• **ACTIVITY**:
In the entries below, find the line with "[modules/application/use_cases.py], with" and the line with "From stdpp Require Import base option list strings"; give again those lines and every line between them, exactly.

--- START ---

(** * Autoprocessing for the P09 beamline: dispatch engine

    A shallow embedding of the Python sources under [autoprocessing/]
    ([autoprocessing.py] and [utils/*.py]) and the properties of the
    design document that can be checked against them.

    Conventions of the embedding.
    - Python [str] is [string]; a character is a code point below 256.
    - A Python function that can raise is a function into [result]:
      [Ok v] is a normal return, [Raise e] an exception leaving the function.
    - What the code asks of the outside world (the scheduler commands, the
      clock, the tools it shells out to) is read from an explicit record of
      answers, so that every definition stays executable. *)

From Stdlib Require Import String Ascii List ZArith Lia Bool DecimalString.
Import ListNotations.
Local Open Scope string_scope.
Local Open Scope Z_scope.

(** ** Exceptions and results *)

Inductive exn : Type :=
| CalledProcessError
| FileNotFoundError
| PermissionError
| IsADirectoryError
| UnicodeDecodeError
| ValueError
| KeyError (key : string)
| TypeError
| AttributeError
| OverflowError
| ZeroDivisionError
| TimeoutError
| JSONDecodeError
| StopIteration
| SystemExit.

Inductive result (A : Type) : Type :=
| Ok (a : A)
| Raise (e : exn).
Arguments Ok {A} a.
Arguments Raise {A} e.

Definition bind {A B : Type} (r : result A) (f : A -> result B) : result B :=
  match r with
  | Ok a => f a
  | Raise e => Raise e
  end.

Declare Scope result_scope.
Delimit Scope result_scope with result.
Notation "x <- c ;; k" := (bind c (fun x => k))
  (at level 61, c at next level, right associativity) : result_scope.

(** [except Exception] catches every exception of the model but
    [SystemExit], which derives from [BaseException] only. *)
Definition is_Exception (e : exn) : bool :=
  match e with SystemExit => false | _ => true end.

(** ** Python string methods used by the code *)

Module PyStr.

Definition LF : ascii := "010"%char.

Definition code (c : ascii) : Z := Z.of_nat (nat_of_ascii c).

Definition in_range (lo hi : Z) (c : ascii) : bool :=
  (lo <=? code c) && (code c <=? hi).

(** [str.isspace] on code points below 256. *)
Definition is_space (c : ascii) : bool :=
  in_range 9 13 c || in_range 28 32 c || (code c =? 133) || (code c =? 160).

--- END ---
--- START ---

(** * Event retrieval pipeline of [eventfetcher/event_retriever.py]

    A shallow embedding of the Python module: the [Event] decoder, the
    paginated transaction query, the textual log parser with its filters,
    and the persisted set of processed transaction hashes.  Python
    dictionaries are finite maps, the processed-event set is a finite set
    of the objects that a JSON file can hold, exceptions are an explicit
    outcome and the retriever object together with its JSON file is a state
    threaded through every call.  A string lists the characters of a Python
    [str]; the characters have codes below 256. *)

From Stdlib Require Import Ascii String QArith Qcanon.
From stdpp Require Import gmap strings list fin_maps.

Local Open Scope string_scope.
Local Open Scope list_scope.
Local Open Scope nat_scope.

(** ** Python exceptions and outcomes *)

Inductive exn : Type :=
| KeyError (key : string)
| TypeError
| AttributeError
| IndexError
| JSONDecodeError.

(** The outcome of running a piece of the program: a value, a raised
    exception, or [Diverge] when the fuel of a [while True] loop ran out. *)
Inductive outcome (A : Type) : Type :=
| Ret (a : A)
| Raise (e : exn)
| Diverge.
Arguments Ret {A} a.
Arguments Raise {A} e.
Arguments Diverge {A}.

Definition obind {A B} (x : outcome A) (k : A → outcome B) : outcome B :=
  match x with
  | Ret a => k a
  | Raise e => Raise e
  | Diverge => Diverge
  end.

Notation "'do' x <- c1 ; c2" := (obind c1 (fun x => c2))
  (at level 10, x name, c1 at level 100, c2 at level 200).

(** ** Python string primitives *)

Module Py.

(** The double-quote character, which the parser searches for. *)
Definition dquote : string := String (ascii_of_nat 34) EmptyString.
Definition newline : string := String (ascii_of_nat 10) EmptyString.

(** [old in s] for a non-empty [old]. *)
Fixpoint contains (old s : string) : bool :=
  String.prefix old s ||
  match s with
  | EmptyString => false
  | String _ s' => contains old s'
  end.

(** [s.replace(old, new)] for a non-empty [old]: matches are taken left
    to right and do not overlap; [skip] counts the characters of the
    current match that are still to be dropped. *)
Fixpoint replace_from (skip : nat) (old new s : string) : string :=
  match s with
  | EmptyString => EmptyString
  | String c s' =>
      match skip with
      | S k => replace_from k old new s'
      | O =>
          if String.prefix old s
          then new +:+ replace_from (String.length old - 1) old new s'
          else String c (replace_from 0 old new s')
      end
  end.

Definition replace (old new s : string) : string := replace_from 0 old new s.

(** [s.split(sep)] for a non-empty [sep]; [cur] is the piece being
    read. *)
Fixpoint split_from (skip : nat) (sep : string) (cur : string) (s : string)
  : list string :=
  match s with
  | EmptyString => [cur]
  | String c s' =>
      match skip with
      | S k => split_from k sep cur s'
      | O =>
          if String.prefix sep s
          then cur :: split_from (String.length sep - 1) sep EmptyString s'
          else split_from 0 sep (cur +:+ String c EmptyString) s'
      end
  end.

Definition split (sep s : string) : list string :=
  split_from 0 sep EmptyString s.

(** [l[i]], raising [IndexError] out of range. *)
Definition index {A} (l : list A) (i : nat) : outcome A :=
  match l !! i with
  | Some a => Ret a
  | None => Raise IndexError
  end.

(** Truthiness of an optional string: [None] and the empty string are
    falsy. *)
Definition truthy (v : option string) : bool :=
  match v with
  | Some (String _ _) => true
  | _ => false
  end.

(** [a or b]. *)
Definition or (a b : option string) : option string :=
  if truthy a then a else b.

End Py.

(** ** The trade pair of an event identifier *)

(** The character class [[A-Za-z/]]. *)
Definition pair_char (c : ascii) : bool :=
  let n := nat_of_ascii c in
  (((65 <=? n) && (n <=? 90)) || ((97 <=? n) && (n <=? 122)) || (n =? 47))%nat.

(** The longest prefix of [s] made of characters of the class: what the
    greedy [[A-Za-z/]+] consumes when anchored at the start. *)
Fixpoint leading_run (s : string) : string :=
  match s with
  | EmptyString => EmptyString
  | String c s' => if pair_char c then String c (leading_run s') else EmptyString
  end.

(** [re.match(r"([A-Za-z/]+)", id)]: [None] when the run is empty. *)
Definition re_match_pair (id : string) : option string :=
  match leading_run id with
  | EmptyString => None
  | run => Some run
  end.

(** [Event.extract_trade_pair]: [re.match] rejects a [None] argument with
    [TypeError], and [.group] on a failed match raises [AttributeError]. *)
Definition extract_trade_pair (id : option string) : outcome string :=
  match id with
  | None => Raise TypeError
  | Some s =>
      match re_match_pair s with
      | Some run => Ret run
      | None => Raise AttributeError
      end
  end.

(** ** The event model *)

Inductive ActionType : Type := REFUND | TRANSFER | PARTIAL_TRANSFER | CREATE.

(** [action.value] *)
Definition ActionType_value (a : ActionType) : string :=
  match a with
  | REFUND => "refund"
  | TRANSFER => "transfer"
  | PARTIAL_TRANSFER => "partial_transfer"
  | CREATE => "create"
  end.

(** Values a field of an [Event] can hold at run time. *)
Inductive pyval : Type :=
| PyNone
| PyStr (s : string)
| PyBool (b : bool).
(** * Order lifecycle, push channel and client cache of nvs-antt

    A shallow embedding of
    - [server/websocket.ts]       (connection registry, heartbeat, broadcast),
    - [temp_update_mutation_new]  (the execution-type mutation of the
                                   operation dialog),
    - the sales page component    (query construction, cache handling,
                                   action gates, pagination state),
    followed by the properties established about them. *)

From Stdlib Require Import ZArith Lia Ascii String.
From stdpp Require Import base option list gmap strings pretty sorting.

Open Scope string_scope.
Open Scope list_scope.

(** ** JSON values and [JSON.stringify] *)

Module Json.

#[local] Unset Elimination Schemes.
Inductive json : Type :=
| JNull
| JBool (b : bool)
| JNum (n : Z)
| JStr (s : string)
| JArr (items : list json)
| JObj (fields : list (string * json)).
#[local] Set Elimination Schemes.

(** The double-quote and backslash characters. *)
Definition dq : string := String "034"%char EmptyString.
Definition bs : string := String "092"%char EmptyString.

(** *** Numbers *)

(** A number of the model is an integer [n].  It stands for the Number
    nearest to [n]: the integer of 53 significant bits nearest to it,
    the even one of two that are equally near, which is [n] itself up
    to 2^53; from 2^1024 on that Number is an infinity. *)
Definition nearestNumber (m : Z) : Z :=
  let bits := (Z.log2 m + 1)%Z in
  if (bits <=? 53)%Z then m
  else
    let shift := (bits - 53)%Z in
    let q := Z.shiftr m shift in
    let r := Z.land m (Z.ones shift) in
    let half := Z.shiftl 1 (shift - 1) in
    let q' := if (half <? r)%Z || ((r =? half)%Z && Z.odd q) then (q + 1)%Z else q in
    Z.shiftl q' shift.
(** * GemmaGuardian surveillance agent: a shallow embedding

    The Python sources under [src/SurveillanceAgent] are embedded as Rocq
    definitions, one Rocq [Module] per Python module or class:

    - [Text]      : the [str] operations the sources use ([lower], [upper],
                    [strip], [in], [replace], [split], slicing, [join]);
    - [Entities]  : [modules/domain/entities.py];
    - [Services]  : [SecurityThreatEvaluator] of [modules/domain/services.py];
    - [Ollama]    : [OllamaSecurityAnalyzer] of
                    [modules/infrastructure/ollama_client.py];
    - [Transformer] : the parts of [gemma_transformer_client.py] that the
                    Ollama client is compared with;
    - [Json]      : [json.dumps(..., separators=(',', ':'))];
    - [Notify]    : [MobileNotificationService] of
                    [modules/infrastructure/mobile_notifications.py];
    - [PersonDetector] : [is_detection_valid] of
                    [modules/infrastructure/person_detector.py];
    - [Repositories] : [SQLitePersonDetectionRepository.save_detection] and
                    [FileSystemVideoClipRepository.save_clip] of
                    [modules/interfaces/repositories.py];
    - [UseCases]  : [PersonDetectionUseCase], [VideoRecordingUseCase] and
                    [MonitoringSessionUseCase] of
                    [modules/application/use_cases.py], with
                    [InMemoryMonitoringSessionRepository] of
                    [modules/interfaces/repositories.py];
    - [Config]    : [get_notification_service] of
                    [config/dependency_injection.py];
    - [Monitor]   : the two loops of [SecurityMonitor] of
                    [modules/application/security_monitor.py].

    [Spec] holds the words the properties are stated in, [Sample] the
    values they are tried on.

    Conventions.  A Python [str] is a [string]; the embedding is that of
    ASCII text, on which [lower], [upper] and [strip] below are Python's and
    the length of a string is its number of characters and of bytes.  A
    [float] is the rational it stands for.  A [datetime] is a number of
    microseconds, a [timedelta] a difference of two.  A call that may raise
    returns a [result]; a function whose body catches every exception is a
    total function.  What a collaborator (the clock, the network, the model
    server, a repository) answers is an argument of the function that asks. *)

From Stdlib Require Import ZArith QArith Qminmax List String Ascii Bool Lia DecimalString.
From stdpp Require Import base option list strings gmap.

--- END ---

• **SOLUTION FOR THIS PROBLEM**:
                    [modules/application/use_cases.py], with
                    [InMemoryMonitoringSessionRepository] of
                    [modules/interfaces/repositories.py];
    - [Config]    : [get_notification_service] of
                    [config/dependency_injection.py];
    - [Monitor]   : the two loops of [SecurityMonitor] of
                    [modules/application/security_monitor.py].

    [Spec] holds the words the properties are stated in, [Sample] the
    values they are tried on.

    Conventions.  A Python [str] is a [string]; the embedding is that of
    ASCII text, on which [lower], [upper] and [strip] below are Python's and
    the length of a string is its number of characters and of bytes.  A
    [float] is the rational it stands for.  A [datetime] is a number of
    microseconds, a [timedelta] a difference of two.  A call that may raise
    returns a [result]; a function whose body catches every exception is a
    total function.  What a collaborator (the clock, the network, the model
    server, a repository) answers is an argument of the function that asks. *)

From Stdlib Require Import ZArith QArith Qminmax List String Ascii Bool Lia DecimalString.
From stdpp Require Import base option list strings gmap.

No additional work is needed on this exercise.